EXERCISE MATERIAL:
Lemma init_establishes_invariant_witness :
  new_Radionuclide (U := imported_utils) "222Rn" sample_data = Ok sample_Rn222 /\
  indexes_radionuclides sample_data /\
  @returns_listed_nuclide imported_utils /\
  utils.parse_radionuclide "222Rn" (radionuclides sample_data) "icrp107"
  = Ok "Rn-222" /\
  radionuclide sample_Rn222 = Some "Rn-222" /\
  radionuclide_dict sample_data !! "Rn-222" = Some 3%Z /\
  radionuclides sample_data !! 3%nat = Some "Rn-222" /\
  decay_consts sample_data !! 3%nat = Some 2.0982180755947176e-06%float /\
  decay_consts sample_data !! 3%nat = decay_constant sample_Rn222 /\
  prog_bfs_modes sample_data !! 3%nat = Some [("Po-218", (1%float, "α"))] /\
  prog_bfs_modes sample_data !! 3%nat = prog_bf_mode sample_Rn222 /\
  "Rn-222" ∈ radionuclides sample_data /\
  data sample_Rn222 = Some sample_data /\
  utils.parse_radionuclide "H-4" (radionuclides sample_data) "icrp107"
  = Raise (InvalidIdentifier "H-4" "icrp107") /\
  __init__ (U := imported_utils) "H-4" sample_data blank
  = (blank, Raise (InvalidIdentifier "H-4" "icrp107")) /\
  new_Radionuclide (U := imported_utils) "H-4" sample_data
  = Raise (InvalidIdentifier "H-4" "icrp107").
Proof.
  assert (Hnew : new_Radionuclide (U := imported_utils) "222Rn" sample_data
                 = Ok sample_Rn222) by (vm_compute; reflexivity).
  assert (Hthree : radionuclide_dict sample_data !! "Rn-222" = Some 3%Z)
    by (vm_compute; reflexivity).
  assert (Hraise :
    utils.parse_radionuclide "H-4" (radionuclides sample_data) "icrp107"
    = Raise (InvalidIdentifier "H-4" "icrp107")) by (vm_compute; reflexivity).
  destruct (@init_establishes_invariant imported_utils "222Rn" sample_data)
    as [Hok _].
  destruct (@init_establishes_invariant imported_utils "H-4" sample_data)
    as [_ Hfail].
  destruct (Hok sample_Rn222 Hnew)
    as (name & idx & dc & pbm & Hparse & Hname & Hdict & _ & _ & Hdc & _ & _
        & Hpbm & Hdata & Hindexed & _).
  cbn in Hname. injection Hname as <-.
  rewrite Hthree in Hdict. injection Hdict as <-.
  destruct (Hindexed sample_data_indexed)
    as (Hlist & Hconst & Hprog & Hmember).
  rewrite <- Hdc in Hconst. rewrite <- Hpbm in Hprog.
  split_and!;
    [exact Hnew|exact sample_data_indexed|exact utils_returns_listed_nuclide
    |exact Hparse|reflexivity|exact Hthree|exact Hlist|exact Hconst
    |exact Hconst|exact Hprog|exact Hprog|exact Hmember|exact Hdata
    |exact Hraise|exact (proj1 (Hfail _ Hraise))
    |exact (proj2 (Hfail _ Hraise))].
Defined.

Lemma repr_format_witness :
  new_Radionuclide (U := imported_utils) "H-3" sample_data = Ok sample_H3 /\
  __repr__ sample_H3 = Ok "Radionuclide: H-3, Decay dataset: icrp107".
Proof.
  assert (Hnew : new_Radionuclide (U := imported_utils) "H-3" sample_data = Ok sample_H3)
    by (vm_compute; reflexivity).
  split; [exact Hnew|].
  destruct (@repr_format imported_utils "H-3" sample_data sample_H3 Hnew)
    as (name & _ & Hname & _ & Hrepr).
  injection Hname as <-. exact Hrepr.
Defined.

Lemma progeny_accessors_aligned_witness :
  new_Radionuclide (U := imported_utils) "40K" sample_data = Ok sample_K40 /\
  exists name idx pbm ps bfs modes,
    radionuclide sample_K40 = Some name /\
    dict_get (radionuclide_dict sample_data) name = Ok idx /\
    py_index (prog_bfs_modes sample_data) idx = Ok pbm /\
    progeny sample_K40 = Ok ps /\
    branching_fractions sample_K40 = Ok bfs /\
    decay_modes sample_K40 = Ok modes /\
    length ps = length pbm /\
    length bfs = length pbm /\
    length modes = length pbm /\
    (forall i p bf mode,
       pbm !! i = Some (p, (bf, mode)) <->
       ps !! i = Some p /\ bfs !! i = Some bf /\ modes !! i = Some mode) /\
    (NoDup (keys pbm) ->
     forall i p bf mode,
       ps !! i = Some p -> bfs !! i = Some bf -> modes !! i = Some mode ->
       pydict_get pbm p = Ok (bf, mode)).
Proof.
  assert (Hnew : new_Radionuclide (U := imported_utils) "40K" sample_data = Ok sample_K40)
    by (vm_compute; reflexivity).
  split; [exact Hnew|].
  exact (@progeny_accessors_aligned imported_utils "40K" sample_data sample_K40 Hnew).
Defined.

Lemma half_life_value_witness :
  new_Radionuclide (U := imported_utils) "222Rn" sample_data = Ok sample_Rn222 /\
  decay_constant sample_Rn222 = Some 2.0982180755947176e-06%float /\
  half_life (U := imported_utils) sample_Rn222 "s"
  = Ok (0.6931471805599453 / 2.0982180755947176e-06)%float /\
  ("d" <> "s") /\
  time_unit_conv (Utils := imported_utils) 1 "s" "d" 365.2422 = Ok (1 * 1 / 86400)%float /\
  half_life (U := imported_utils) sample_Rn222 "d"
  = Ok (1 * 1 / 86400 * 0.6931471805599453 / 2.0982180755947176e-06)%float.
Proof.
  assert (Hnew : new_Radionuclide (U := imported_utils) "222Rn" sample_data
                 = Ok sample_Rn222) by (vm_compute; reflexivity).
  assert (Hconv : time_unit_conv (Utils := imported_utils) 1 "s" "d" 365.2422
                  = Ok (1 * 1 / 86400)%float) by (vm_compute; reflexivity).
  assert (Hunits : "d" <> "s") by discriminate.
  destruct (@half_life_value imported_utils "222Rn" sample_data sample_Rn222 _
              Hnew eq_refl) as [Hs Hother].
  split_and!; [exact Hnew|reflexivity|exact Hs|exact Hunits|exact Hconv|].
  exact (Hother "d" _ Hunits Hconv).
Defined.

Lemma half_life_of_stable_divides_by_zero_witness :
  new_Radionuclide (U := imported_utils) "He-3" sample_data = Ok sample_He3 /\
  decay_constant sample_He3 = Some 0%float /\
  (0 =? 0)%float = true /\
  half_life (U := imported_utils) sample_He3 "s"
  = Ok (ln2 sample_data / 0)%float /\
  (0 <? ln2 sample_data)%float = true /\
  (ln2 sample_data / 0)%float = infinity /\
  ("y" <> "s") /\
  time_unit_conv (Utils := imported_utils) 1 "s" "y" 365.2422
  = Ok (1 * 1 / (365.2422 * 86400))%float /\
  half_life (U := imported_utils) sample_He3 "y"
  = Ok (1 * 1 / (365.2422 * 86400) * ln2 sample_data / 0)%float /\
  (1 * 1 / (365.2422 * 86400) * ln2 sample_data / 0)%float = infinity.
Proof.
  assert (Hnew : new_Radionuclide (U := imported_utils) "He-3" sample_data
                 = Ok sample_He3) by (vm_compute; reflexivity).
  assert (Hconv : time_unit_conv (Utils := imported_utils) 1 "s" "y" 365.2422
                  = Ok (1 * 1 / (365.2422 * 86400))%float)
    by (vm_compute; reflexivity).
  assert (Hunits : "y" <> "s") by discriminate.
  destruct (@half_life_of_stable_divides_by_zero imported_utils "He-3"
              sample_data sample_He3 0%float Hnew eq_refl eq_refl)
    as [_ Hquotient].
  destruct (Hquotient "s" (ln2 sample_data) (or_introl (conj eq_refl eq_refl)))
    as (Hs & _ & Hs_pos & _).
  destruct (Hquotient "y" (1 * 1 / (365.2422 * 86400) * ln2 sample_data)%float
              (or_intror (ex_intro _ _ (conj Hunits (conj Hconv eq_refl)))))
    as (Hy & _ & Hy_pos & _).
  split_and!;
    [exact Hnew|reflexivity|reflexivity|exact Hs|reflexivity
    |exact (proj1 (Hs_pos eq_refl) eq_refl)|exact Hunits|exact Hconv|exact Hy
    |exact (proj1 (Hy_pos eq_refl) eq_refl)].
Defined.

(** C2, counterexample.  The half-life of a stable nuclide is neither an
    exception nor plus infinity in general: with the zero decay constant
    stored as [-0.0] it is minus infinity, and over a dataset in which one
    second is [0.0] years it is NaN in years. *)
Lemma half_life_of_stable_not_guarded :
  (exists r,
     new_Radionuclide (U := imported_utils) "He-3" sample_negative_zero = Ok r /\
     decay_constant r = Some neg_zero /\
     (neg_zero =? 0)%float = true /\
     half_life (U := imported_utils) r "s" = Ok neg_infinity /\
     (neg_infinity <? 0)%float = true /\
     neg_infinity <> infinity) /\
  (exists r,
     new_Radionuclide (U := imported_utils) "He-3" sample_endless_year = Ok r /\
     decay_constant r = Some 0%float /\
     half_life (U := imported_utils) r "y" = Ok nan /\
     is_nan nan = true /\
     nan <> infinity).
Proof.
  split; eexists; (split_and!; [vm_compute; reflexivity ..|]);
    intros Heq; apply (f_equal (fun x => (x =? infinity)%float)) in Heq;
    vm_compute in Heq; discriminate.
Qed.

WORK TO BE COMPLETED:
Select the lines from the entries that include the word "conj".

ANSWER SECTION:
  destruct (Hquotient "s" (ln2 sample_data) (or_introl (conj eq_refl eq_refl)))
              (or_intror (ex_intro _ _ (conj Hunits (conj Hconv eq_refl)))))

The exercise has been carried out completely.